On New Beginnings and the threat of busy--

My calendar did that for me when I moved to Phoenix. While I'm not the best at keeping up with plans, I remember that I used to (and still do to an extent) but tons of dates in my phone of appointments and events and especially social activity. Then, all of a sudden, the plans stopped. I still had a life when I moved here, but I moved here in early September, and I didn't have a job or really any appointments to keep, so in essence there was nothing in my calendar. I went from having a flurry of activity and I'm-so-busy (AKA so important...) to I am not busy at all, let me see what ONE activity or hobby I would like to have in this new life. I remember talking to a good friend from college who knows me well, and we were brainstorming, and she was saying, "I'm sure there's one new thing you could do. Letsee..." As if, the hardest thing in the world was figuring out how I could possibly add one thing to my life consisting of no set plans.

Now, I haven't gone to the other extreme, thankfully, but I am once again a very active person. It would not cross my mind that I have to think of how to find ONE thing to ADD to my life; if anything I would think once again, am I doing too much? 
I don' know if I think about it on a conscious level, but moving here made me consider, in an almost existential way, how everything we try and 'build' for ourselves is really smoke and bubbles when you stop and think about it.

I'm not saying this is a story about loss, because I still have a lot of the friends I had and I didn't need to hang onto my busy life and all the things I built in my old life anyway. I guess this is a story about letting go and then it is a story about starting again, but that this process happens a lot in our lives, in different ways.

I am learning to hold things loosely. That's not so easy, but so many different aspects of my new beginnings have taught and are teaching me how to do this.

I got rid of most of what I owned because I had a lot of crap I didn't need to lug across the country, and I don't miss one thing. It was a cleansing process, even as the process itself was weird because I had to go through so much of what was part of my life for so long and then it was just so physical, letting it go. 

I remember more than anything I just wanted to know what it was going to be like being on new ground, so different, this Arizona soil, so far way. Would I feel the same? It sounds so silly writing this two years later.

God puts me in positions where I have to grow and change, even as it has been a challenge for me. I don't know if I saw life with new eyes when I first got here, or if I wanted to keep the same vision I had from before; it was difficult to adjust my senses to what was in front of me.

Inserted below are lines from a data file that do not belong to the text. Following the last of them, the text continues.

(** * SUIT trading bot ([main_rm2.py]): a shallow embedding and its properties

    The module runs one sequential decision loop: refresh the eligible
    instruments from the broker's payout feed, wait for the pre-close window
    of the running candle, scan the eligible instruments for a SuperTrend
    reversal, wait for the candle open and run one martingale ladder on the
    first instrument that signalled.

    Conventions of the embedding.
    - Python values read from the payout feed are JSON values ([json]).
    - A Python exception is [None] in an [option] (or [Raised]); the
      [try]/[except] blocks of the source turn it into their fallback.
    - [global_value.pairs] is a Python [dict]: an insertion-ordered
      association list ([PyDict]).
    - Every call into the broker, the candle provider, the wall clock and
      the logger is recorded, in order and with the answer it got, in the
      [trace] of the [World]; the answers come from an [Env] of oracles that
      may depend on everything that happened before.
    - Timestamps are the exact rational values of the floats of the source.
    - Strings are byte strings; they agree with Python's on ASCII names. *)

From Stdlib Require Import ZArith QArith Qround Bool List String Ascii Lia Lqa.
Import ListNotations.
Local Open Scope string_scope.
Local Open Scope Z_scope.

(** ** Python values of the payout feed *)

(** A Python [float]: not-a-number, an infinity, or a finite value, kept as
    the exact rational it denotes. *)
Inductive pyfloat : Type :=
| FNan
| FInf (negative : bool)
| FFin (q : Q).

(** What [json.loads] can return. An object keeps its keys in order. *)
#[warnings="-register-all"]
Inductive json : Type :=
| JNull
| JBool (b : bool)
| JInt (z : Z)
| JFloat (f : pyfloat)
| JStr (s : string)
| JArr (l : list json)
| JObj (l : list (string * json)).

Module Py.

(** [s.endswith(suffix)] on strings. *)
Definition str_endswith (s suffix : string) : bool :=
  (String.length suffix <=? String.length s)%nat
  && String.eqb
       (substring (String.length s - String.length suffix)
                  (String.length suffix) s)
       suffix.
(** * Verification of the per-client sliding-window rate limiter
      (src/utils/rateLimiter.ts) and its chat-proxy instance (src/api/chat.ts). *)

From Stdlib Require Import ZArith QArith Sorted.
From stdpp Require Import base list gmap strings.

Open Scope Z_scope.

(** ** JavaScript numbers

    The caps of [RateLimitConfig] are JavaScript [number]s. A finite double
    is a rational; the non-finite values are NaN and the two infinities. *)
Inductive number :=
  | Fin (q : Q)
  | NaN
  | PosInf
  | NegInf.

(** [n >= cap] for a count [n] (a non-negative integer) and a JS number,
    following the abstract relational comparison: NaN compares false. *)
Definition js_ge (n : nat) (cap : number) : bool :=
  match cap with
  | Fin q => Qle_bool q (inject_Z (Z.of_nat n))
  | NaN => false
  | PosInf => false
  | NegInf => true
  end.

(** The JS number of a natural literal. *)
Definition js_of_nat (n : nat) : number := Fin (inject_Z (Z.of_nat n)).

(** [x || d] on a number: 0, -0 and NaN are falsy. *)
Definition js_or (x d : number) : number :=
  match x with
  | Fin q => if Qeq_bool q 0 then d else x
  | NaN => d
  | _ => x
  end.

(** ** Configuration and constructor (rateLimiter.ts, lines 1-17) *)

Record RateLimitConfig := {
  requestsPerMinute : number;
  requestsPerHour : number;
  requestsPerDay : number
}.

(** [Partial<RateLimitConfig>]: a missing field is [None]. *)
Record PartialConfig := {
  p_requestsPerMinute : option number;
  p_requestsPerHour : option number;
  p_requestsPerDay : option number
}.

(** [a ?? d]: the default replaces only [undefined]/[null]. *)
Definition nullish (a : option number) (d : number) : number :=
  match a with Some x => x | None => d end.

(** [new RateLimiter(config?)]: the constructor only fills defaults; it
    never throws. [config?.f] is [undefined] when [config] is absent. *)
Definition constructor (config : option PartialConfig) : RateLimitConfig :=
  {| requestsPerMinute :=
       nullish (config ≫= p_requestsPerMinute) (js_of_nat 60);
     requestsPerHour :=
       nullish (config ≫= p_requestsPerHour) (js_of_nat 1000);
     requestsPerDay :=
       nullish (config ≫= p_requestsPerDay) (js_of_nat 5000) |}.

(** ** Request store and [checkLimit] (rateLimiter.ts, lines 8 and 19-61) *)

(** [private requests: Map<string, number[]>]; timestamps are integer
    milliseconds as returned by [Date.now()]. *)
Abbreviation store := (gmap string (list Z)).

Definition minute : Z := 60 * 1000.
Definition hour : Z := 60 * minute.
Definition day : Z := 24 * hour.

(** Line 27: [timestamps.filter(ts => now - ts < day)]. *)
Definition prune (now : Z) (timestamps : list Z) : list Z :=
  filter (fun ts => now - ts < day) timestamps.

(** Lines 29-30: [timestamps.filter(ts => now - ts < w).length]. *)
Definition count_within (w now : Z) (timestamps : list Z) : nat :=
  length (filter (fun ts => now - ts < w) timestamps).
(** * ForecastHub: the PatchTST data-preparation script

    A shallow embedding of [PatchTST/PatchTST.py]: the outlier filter, the
    forward/backward fill, the calendar channels, the robust scaler, the lag
    and rolling channels, the chronological split and the final mean squared
    error, in the order in which the script runs them.

    Conventions of the model.
    - A pandas float column is a [list (option Q)]: [None] is NaN, and the
      arithmetic on present values is exact (the rounding of binary64 and the
      later narrowing to float32 are left out of the table stages).
    - The split sizes [int(len(dataset) * 0.7)] and [int(len(dataset) * 0.2)]
      are computed in binary64, with the rounding of the Standard Library's
      [SpecFloat], because the rounding is visible in the result.
    - [np.sqrt] is a parameter [sqrtQ] of the stages that need it.
    - The timestamp column is the first column of the frame and every other
      column is numeric, as in the ETTh1 table the script reads. *)

From Stdlib Require Import String ZArith QArith Qround Qpower List Bool Lia Lqa.
From Stdlib Require Import Floats.SpecFloat.
Import ListNotations.

Local Open Scope Z_scope.

(* ------------------------------------------------------------------ *)
(** ** Binary64 arithmetic of the split sizes *)

Module Float64.

Definition prec : Z := 53.
Definition emax : Z := 1024.

(** [float(n)] for a Python int: correctly rounded, [OverflowError]
    (here [None]) when the result would not be finite. *)
Definition of_int (n : Z) : option spec_float :=
  match binary_normalize prec emax n 0 false with
  | S754_infinity _ => None
  | f => Some f
  end.

Definition mul : spec_float -> spec_float -> spec_float := SFmul prec emax.

(** [int(x)] for a Python float: truncation toward zero, an error (here
    [None]) on infinities and NaN. *)
Definition to_int (x : spec_float) : option Z :=
  match x with
  | S754_zero _ => Some 0
  | S754_finite s m e =>
      let a := if 0 <=? e then Zpos m * 2 ^ e else Zpos m / 2 ^ (- e) in
      Some (if s then - a else a)
  | S754_infinity _ | S754_nan => None
  end.

(** The literals [0.7] and [0.2]: the doubles nearest to 7/10 and 2/10,
    [0x1.6666666666666p-1] and [0x1.999999999999ap-3]. *)
Definition lit_0_7 : spec_float := S754_finite false 6305039478318694 (-53).
Definition lit_0_2 : spec_float := S754_finite false 7205759403792794 (-55).

(** The value of a finite double as a rational. *)
Definition F2Q (m : positive) (e : Z) : Q := inject_Z (Zpos m) * (2 ^ e)%Q.

End Float64.

(** [int(n * c)] for a Python int [n] and a float [c]. *)
Definition int_mul (n : Z) (c : spec_float) : option Z :=
  match Float64.of_int n with
  | Some x => Float64.to_int (Float64.mul x c)
  | None => None
  end.

(** Lines 90-92. *)
Definition num_train (len : Z) : option Z := int_mul len Float64.lit_0_7.
Definition num_test (len : Z) : option Z := int_mul len Float64.lit_0_2.
Definition num_valid (len n_train n_test : Z) : Z := len - n_train - n_test.

(* ------------------------------------------------------------------ *)
(** ** Frames *)

(** A float cell, where [None] is NaN, and a column of them. *)
Abbreviation cell := (option Q).
Abbreviation column := (list (option Q)).

(** The fields of a parsed timestamp that the script reads. *)
Record Timestamp : Type := mkTimestamp
  { ts_year : Z; ts_month : Z; ts_day : Z; ts_hour : Z }.

(** The frame [dataset]: the timestamp column ([None] is NaT) and the
    columns [dataset.columns[index_start:]], in column order. *)
Record DataFrame : Type := mkDataFrame
  { dates : list (option Timestamp);
    columns : list (string * column) }.

Definition len (df : DataFrame) : Z := Z.of_nat (length (dates df)).
Definition names (cols : list (string * column)) : list string := map fst cols.

Fixpoint get_column (name : string) (cols : list (string * column)) : option column :=
  match cols with
  | [] => None
  | (n, c) :: rest => if String.eqb n name then Some c else get_column name rest
  end.

(** [dataset[name]] for a name that is a column of the frame. *)
Definition col_values (name : string) (cols : list (string * column)) : column :=
  match get_column name cols with
  | Some c => c
  | None => []
  end.

(** [dataset[name] = c]: overwrite in place, or append a new last column. *)
Fixpoint set_column (name : string) (c : column) (cols : list (string * column))
  : list (string * column) :=
  match cols with
  | [] => [(name, c)]
  | (n, c') :: rest =>
      if String.eqb n name then (n, c) :: rest
      else (n, c') :: set_column name c rest
  end.

(** Boolean-mask row selection [dataset[mask]]. *)
Fixpoint select {A : Type} (mask : list bool) (l : list A) : list A :=
  match mask, l with
  | b :: mask', x :: l' => if b then x :: select mask' l' else select mask' l'
  | _, _ => []
  end.
(** C8: for a changed file [src/dirs/foo.py] that is not a test file and
    a test-file set containing [tests/dirs/test_foo.py] (for instance
    [src/pkg/foo.py] and [tests/pkg/test_foo.py]), the result contains
    that test file.  Strategy B tries both candidate names, [test_foo.py]
    and [foo_test.py], directly in each test directory ([tests], [test])
    and in its subdirectory mirroring the changed file's directories
    with the leading [src] stripped: whichever of these paths is in the
    test-file set is in the result. *)
Theorem C8_naming_mirrors_source_tree self fs changed tests dirs foo r :
  foo ≠ "" →
  _is_test_file (under_root self ("src" :: dirs ++ [foo +:+ ".py"])) = false →
  under_root self ("src" :: dirs ++ [foo +:+ ".py"]) ∈ changed →
  find_affected_tests self fs changed (Some tests) = Ok r →
  (under_root self ("tests" :: dirs ++ ["test_" +:+ foo +:+ ".py"]) ∈ tests →
   under_root self ("tests" :: dirs ++ ["test_" +:+ foo +:+ ".py"]) ∈ r)
  ∧ (∀ test_dir pattern,
       test_dir ∈ ["tests"; "test"] →
       pattern ∈ ["test_" +:+ foo +:+ ".py"; foo +:+ "_test.py"] →
       (under_root self [test_dir; pattern] ∈ tests →
        under_root self [test_dir; pattern] ∈ r)
       ∧ (under_root self (test_dir :: dirs ++ [pattern]) ∈ tests →
          under_root self (test_dir :: dirs ++ [pattern]) ∈ r)).
Proof.
  intros Hfoo Hsrc Hchanged Hr.
  assert (Hopen : imports_extracted fs tests).
  { apply (find_affected_tests_returns_iff self fs changed tests). by exists r. }
  assert (Hall : ∀ test_dir pattern rest,
            test_dir ∈ ["tests"; "test"] →
            pattern ∈ ["test_" +:+ foo +:+ ".py"; foo +:+ "_test.py"] →
            rest = [pattern] ∨ rest = dirs ++ [pattern] →
            under_root self (test_dir :: rest) ∈ tests →
            under_root self (test_dir :: rest) ∈ r).
  { intros test_dir pattern rest Hdir Hpat Hrest Htest.
    destruct (Hopen _ Htest) as [imports Himports].
    destruct (extract_imports_Ok_present fs _ imports Himports) as [f Hf].
    apply (find_affected_tests_iff self fs changed tests r Hr).
    right; left. exists (under_root self ("src" :: dirs ++ [foo +:+ ".py"])).
    split; [done |]. split; [done |]. split; [|done].
    pose proof (test_dir_exists self fs test_dir rest f Hf) as Hex.
    destruct (get_test_candidates_src self fs dirs foo test_dir pattern
                Hfoo Hdir Hex Hpat) as [Hdirect Hmirror].
    by destruct Hrest as [-> | ->]. }
  split.
  - apply (Hall "tests" ("test_" +:+ foo +:+ ".py")); [by left | by left | by right].
  - intros test_dir pattern Hdir Hpat. split; apply (Hall test_dir pattern); auto.
Qed.
(** C5: a page audit on a ready world returns [a && f], where [a] is what
    the accessibility phase returns and [f] what the functionality phase
    returns for the responses of this audit; the macro checkpoint it records
    has status SUCCESS exactly when both are true.  What the navigation
    phase returns ([nv]) and what the error-handling phase returns have no
    part in it. *)
Theorem audit_page_overall_status (w : World) (n : nat)
    (h : list (option string * string)) (page_name : string)
    (page_info : PageInfo) :
  ready n h w ->
  pages_get page_name pages = Some page_info ->
  exists a nv f : bool,
    (forall w1 h1, ready n h1 w1 ->
       result (test_page_accessibility env page_name (url page_info)) w1 = Ok a) /\
    (forall w2 h2, ready (S n) h2 w2 ->
       result (test_page_navigation env page_name (url page_info)) w2 = Ok nv) /\
    (forall w3 h3, ready (S (S n)) h3 w3 ->
       result (test_page_functionality env page_name (url page_info)) w3 = Ok f) /\
    result (audit_page env page_name) w = Ok (a && f) /\
    (a && f = true <-> a = true /\ f = true) /\
    exists s',
      session_of (fs (exec (audit_page env page_name) w)) = Some s' /\
      map entry_phase_status (checkpoint_history s') =
        h ++ [(Some "accessibility_start", "IN_PROGRESS");
              (Some "accessibility_complete", if a then "SUCCESS" else "FAILED");
              (Some "navigation_start", "IN_PROGRESS");
              (Some "navigation_complete", if nv then "SUCCESS" else "FAILED");
              (Some "functionality_start", "IN_PROGRESS");
              (Some "functionality_complete", if f then "SUCCESS" else "FAILED");
              (Some "error_handling_start", "IN_PROGRESS");
              (Some "error_handling_complete", "SUCCESS");
              (Some "complete", if a && f then "SUCCESS" else "FAILED")].
Proof.
  intros Hw Hpage.
  destruct (audit_page_ready n page_name page_info Hpage)
    as (a & nv & f & Ha & Hnv & Hf & Haudit).
  exists a, nv, f.
  split; [|split; [|split]].
  - intros w1 h1 Hw1.
    destruct (triple_returns _ _ _ w1 (Ha h1) Hw1) as (v & Hrun & ->).
    unfold result. by rewrite Hrun.
  - intros w2 h2 Hw2.
    destruct (triple_returns _ _ _ w2 (Hnv h2) Hw2) as (v & Hrun & ->).
    unfold result. by rewrite Hrun.
  - intros w3 h3 Hw3.
    destruct (triple_returns _ _ _ w3 (Hf h3) Hw3) as (v & Hrun & ->).
    unfold result. by rewrite Hrun.
  - destruct (triple_returns _ _ _ w (Haudit h) Hw)
      as (v & Hrun & -> & s' & [Hs' _] & _ & _ & _ & Hh).
    unfold result. rewrite Hrun. split; [done|].
    split; [apply andb_true_iff|].
    exists s'. split; [done|]. rewrite Hh. reflexivity.
Qed.

Lemma triple_any {A} (m : M A) :
  triple (fun _ => True) m (fun _ _ => True) (fun _ => True).
Proof. intros w _. by destruct (m w) as [w' [a|e]]. Qed.

(** *** The history under a page audit, in any world *)

Lemma keeps_ret {A} (I : World -> Prop) (a : A) : keeps I (mret a).
Proof. by apply triple_ret. Qed.

Lemma keeps_bind {A B} (I : World -> Prop) (m : M A) (f : A -> M B) :
  keeps I m -> (forall a, keeps I (f a)) -> keeps I (m ≫= f).
Proof. intros Hm Hf. eapply triple_bind; [exact Hm|exact Hf]. Qed.

Lemma keeps_if {A} (I : World -> Prop) (c : bool) (m1 m2 : M A) :
  keeps I m1 -> keeps I m2 -> keeps I (if c then m1 else m2).
Proof. by destruct c. Qed.

Ltac open_extends w H :=
  let s := fresh "s" in let added := fresh "added" in
  let Hs := fresh "Hs" in let Hh := fresh "Hh" in let Hok := fresh "Hok" in
  destruct H as (s & added & Hs & Hh & Hok);
  open_world w; unfold session_of in Hs; cbn in Hs; [|done];
  subst.

Ltac close_extends :=
  unfold extends, session_of; cbn;
  eexists; eexists; split; [reflexivity|]; split; eassumption.

Lemma update_error_count_keeps s0 level :
  keeps (extends s0) (update_error_count level).
Proof.
  intros w Hw. open_extends w Hw.
  unfold update_error_count; run_prims.
  destruct (es_get level (error_summary s)); run_prims; close_extends.
Qed.

Lemma save_test_results_keeps s0 page_name phase test_results :
  keeps (extends s0) (save_test_results env page_name phase test_results).
Proof.
  intros w Hw. open_extends w Hw.
  unfold save_test_results; run_prims.
  destruct pages_dir0; run_prims; close_extends.
Qed.

Lemma create_page_summary_keeps s0 page_name page_url overall_status
    phase_results :
  keeps (extends s0)
    (create_page_summary env page_name page_url overall_status phase_results).
Proof.
  intros w Hw. open_extends w Hw.
  unfold create_page_summary; run_prims.
  destruct pages_dir0; run_prims; close_extends.
Qed.

Lemma http_get_keeps s0 page_url timeout :
  keeps (extends s0) (http_get env page_url timeout).
Proof. intros w Hw. open_extends w Hw. run_prims. close_extends. Qed.

Lemma unix_time_keeps s0 : keeps (extends s0) (unix_time env).
Proof. intros w Hw. open_extends w Hw. run_prims. close_extends. Qed.

Lemma extends_append s0 s added info :
  checkpoint_history s = checkpoint_history s0 ++ added ->
  Forall no_warning added -> no_warning info ->
  checkpoint_history s ++ [info] = checkpoint_history s0 ++ (added ++ [info]) /\
  Forall no_warning (added ++ [info]).
Proof.
  intros -> Hok Hinfo. split; [by rewrite app_assoc|].
  apply Forall_app. split; [done|]. by constructor.
Qed.

Lemma create_micro_checkpoint_keeps s0 page_name phase st :
  st <> "WARNING" ->
  keeps (extends s0) (create_micro_checkpoint env page_name phase st).
Proof.
  intros Hst w Hw. open_extends w Hw.
  unfold create_micro_checkpoint; run_prims.
  destruct checkpoint_counter_txt0; run_prims.
  all: unfold extends, session_of; cbn.
  all: eexists; eexists; split; [reflexivity|]; cbn.
  all: eapply extends_append; [done|done|].
  all: unfold no_warning; cbn; congruence.
Qed.

Lemma create_checkpoint_keeps s0 page_name st :
  st <> "WARNING" ->
  keeps (extends s0) (create_checkpoint env page_name st).
Proof.
  intros Hst w Hw. open_extends w Hw.
  unfold create_checkpoint; run_prims.
  destruct checkpoint_counter_txt0, (bool_decide (st = "SUCCESS")); run_prims.
  all: try (destruct (mark_completed page_name (progress s)); run_prims).
  all: try (destruct checkpoints0; run_prims).
  all: try close_extends.
  all: unfold extends, session_of; cbn.
  all: eexists; eexists; split; [reflexivity|]; cbn.
  all: eapply extends_append; [done|done|].
  all: unfold no_warning; cbn; congruence.
Qed.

On New Beginnings and Love --


There's a lot to say about new beginnings and love. Much of it I have resisted saying in writing over the past couple years. I am doing whatever I can, while at the same time realizing a lot of it isn't even doing what I can, because this love journey is also about letting go, too. That is the hardest part.
 
Like I said, letting go has felt like a hard thing, until I realize there can be beauty in it, like letting go of old stuff from my house and holding everything loosely. Softly.


Part of that, I wonder, is being soft with myself, and truthful. About what new beginnings have meant for me in love.

How can love be about letting go?

Love is starting to be more about letting go and surrendering than about holding on, even though my first instinct is to hold on.

Love can be consistent. Love can keep moving and flowing. Love doesn't have to force. Love can be brave, even in the face of uncertainties and starts and restarts and fears and when you clean out all the weight you left behind from your previous life and you're not yet feeling light because you're wondering where it all went -- love is patient.

Love is not perfect, because all these things are from God and shown to us from God. So I realize I'm going to do them not right sometimes. I am so thankful for the journey and really thankful for writing it all down now.

As I've seen before, writing lights the way.